EXTRACTED RECORDS

Module DevicePropDesc.
Record t : Type := mk { CurrentValue : DataValue; Form : PropDescForm }.
Definition zero : t := mk VOther PropDescOtherForm.
End DevicePropDesc.

Module DeviceID.
Record t : Type := mk { Manufacturer : string; Product : string; SerialNumber : string }.
Definition zero : t := mk "" "" "".
End DeviceID.

(* The payload of SetDevicePropValue: a struct of one integer field,
   serialised at the width of the field's type. *)
Inductive Payload : Type :=
| Payload8 (v : Z)
| Payload16 (v : Z)
| Payload64 (v : Z).

Inductive DevCall : Type :=
| ID
| RunTransactionWithNoParams (code : OpCode)
| RunTransaction (code : OpCode) (params : list Z)
| GetDevicePropValue (code : PropCode)
| GetDevicePropDesc (code : PropCode)
| SetDevicePropValue (code : PropCode) (payload : Payload).

(* What one gateway call hands back: the error, and whatever the call
   writes through its out-parameters (the data buffer of RunTransaction,
   the scalar of GetDevicePropValue, the descriptor of GetDevicePropDesc,
   the identity of ID). *)
Module DevReply.
Record t : Type := mk {
    err : option error;
    data : list Byte.byte;
    value : Z;
    desc : DevicePropDesc.t;
    id : DeviceID.t
  }.
Definition ok : t := mk None [] 0 DevicePropDesc.zero DeviceID.zero.
Definition fail (e : error) : t := mk (Some e) [] 0 DevicePropDesc.zero DeviceID.zero.
End DevReply.

(* A device answers a call knowing the calls made before it (the most
   recent one first). *)
Definition Device : Type := list DevCall -> DevCall -> DevReply.t.

(** ** The model catalogue entry *)

Inductive ResolutionType : Type :=
| ResolutionType8
| ResolutionType64.

Module Model.
Record t : Type := mk {
    Name : string;
    HeaderSize : Z;
    QuirkSwitchMedia : bool;
    ResolutionType_ : ResolutionType
  }.
Definition zero : t := mk "" 0 false ResolutionType8.
End Model.

(** ** What the package and its libraries declare outside server.go *)

Module Package.
Record t : Type := mk {
    (* response codes (uint16) *)
    RC_NIKON_InvalidStatus : Z;
    RC_NIKON_NotLiveView : Z;
    (* RecordingMedia constants *)
    RecordingMediaCard : Z;
    RecordingMediaSDRAM : Z;
    (* RCError.Error() *)
    RCError_Error : Z -> string;
    (* strconv.ParseFloat(s, 64) *)
    ParseFloat : string -> float * option error;
    (* strconv.FormatFloat(float64(v)/100, 'f', -1, 64) *)
    FormatFloat100 : Z -> string;
    (* a float64 to uint16 conversion whose value uint16 cannot represent:
       implementation-dependent *)
    uint16_unrepresentable : float -> Z;
    (* models.Match, models.Generic *)
    models_Match : string -> Model.t * bool;
    models_Generic : Model.t
  }.
End Package.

YOUR OBJECTIVE
Retype all of the entries. Keep each one exactly as written.

OUTPUT BELOW
Module DevicePropDesc.
Record t : Type := mk { CurrentValue : DataValue; Form : PropDescForm }.
Definition zero : t := mk VOther PropDescOtherForm.
End DevicePropDesc.

Module DeviceID.
Record t : Type := mk { Manufacturer : string; Product : string; SerialNumber : string }.
Definition zero : t := mk "" "" "".
End DeviceID.

(* The payload of SetDevicePropValue: a struct of one integer field,
   serialised at the width of the field's type. *)
Inductive Payload : Type :=
| Payload8 (v : Z)
| Payload16 (v : Z)
| Payload64 (v : Z).

Inductive DevCall : Type :=
| ID
| RunTransactionWithNoParams (code : OpCode)
| RunTransaction (code : OpCode) (params : list Z)
| GetDevicePropValue (code : PropCode)
| GetDevicePropDesc (code : PropCode)
| SetDevicePropValue (code : PropCode) (payload : Payload).

(* What one gateway call hands back: the error, and whatever the call
   writes through its out-parameters (the data buffer of RunTransaction,
   the scalar of GetDevicePropValue, the descriptor of GetDevicePropDesc,
   the identity of ID). *)
Module DevReply.
Record t : Type := mk {
    err : option error;
    data : list Byte.byte;
    value : Z;
    desc : DevicePropDesc.t;
    id : DeviceID.t
  }.
Definition ok : t := mk None [] 0 DevicePropDesc.zero DeviceID.zero.
Definition fail (e : error) : t := mk (Some e) [] 0 DevicePropDesc.zero DeviceID.zero.
End DevReply.

(* A device answers a call knowing the calls made before it (the most
   recent one first). *)
Definition Device : Type := list DevCall -> DevCall -> DevReply.t.

(** ** The model catalogue entry *)

Inductive ResolutionType : Type :=
| ResolutionType8
| ResolutionType64.

Module Model.
Record t : Type := mk {
    Name : string;
    HeaderSize : Z;
    QuirkSwitchMedia : bool;
    ResolutionType_ : ResolutionType
  }.
Definition zero : t := mk "" 0 false ResolutionType8.
End Model.

(** ** What the package and its libraries declare outside server.go *)

Module Package.
Record t : Type := mk {
    (* response codes (uint16) *)
    RC_NIKON_InvalidStatus : Z;
    RC_NIKON_NotLiveView : Z;
    (* RecordingMedia constants *)
    RecordingMediaCard : Z;
    RecordingMediaSDRAM : Z;
    (* RCError.Error() *)
    RCError_Error : Z -> string;
    (* strconv.ParseFloat(s, 64) *)
    ParseFloat : string -> float * option error;
    (* strconv.FormatFloat(float64(v)/100, 'f', -1, 64) *)
    FormatFloat100 : Z -> string;
    (* a float64 to uint16 conversion whose value uint16 cannot represent:
       implementation-dependent *)
    uint16_unrepresentable : float -> Z;
    (* models.Match, models.Generic *)
    models_Match : string -> Model.t * bool;
    models_Generic : Model.t
  }.
End Package.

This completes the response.